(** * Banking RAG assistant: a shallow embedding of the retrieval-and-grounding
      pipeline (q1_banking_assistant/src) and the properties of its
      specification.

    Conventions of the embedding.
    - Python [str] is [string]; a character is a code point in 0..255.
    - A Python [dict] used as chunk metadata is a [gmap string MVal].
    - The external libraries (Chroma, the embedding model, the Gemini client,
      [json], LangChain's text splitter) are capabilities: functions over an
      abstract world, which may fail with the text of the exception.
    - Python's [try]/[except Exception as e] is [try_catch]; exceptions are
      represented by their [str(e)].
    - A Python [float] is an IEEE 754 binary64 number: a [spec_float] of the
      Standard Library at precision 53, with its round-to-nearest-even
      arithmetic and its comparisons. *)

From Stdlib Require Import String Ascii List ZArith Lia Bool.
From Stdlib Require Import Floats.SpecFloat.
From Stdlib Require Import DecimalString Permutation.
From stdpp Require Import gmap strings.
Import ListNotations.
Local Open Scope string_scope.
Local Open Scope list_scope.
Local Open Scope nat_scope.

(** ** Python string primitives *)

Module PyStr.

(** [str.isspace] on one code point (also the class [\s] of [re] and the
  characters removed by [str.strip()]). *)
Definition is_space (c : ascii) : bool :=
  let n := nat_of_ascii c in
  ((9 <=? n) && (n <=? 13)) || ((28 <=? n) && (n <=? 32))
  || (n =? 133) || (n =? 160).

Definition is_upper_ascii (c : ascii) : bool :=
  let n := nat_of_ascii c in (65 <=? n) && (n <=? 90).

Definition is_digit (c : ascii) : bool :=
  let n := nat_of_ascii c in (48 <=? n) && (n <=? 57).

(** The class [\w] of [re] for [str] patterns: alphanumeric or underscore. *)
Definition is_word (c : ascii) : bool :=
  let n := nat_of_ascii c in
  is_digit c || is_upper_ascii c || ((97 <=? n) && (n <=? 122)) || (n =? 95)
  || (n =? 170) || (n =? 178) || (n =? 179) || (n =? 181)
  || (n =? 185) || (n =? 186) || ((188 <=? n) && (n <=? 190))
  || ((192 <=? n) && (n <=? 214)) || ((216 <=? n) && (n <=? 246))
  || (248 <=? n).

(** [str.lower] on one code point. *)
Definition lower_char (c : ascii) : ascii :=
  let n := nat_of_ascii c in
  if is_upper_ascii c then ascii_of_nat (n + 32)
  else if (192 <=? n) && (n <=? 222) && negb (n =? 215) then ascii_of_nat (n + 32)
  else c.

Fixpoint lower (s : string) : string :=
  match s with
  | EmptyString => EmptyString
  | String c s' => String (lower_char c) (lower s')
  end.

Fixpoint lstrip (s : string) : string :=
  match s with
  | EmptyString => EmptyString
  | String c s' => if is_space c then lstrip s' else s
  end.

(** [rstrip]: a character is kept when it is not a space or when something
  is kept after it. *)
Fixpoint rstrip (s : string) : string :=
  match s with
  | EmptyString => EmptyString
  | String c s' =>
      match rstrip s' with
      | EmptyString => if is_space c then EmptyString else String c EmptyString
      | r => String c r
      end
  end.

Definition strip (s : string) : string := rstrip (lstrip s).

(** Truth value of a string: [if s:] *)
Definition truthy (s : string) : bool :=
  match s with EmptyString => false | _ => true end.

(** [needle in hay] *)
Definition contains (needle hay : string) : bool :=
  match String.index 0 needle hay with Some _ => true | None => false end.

Task description: Go through the material and copy every line in which the word "Require" occurs.

Solution to this problem:
From Stdlib Require Import String Ascii List ZArith Lia Bool.
From Stdlib Require Import Floats.SpecFloat.
From Stdlib Require Import DecimalString Permutation.
From stdpp Require Import gmap strings.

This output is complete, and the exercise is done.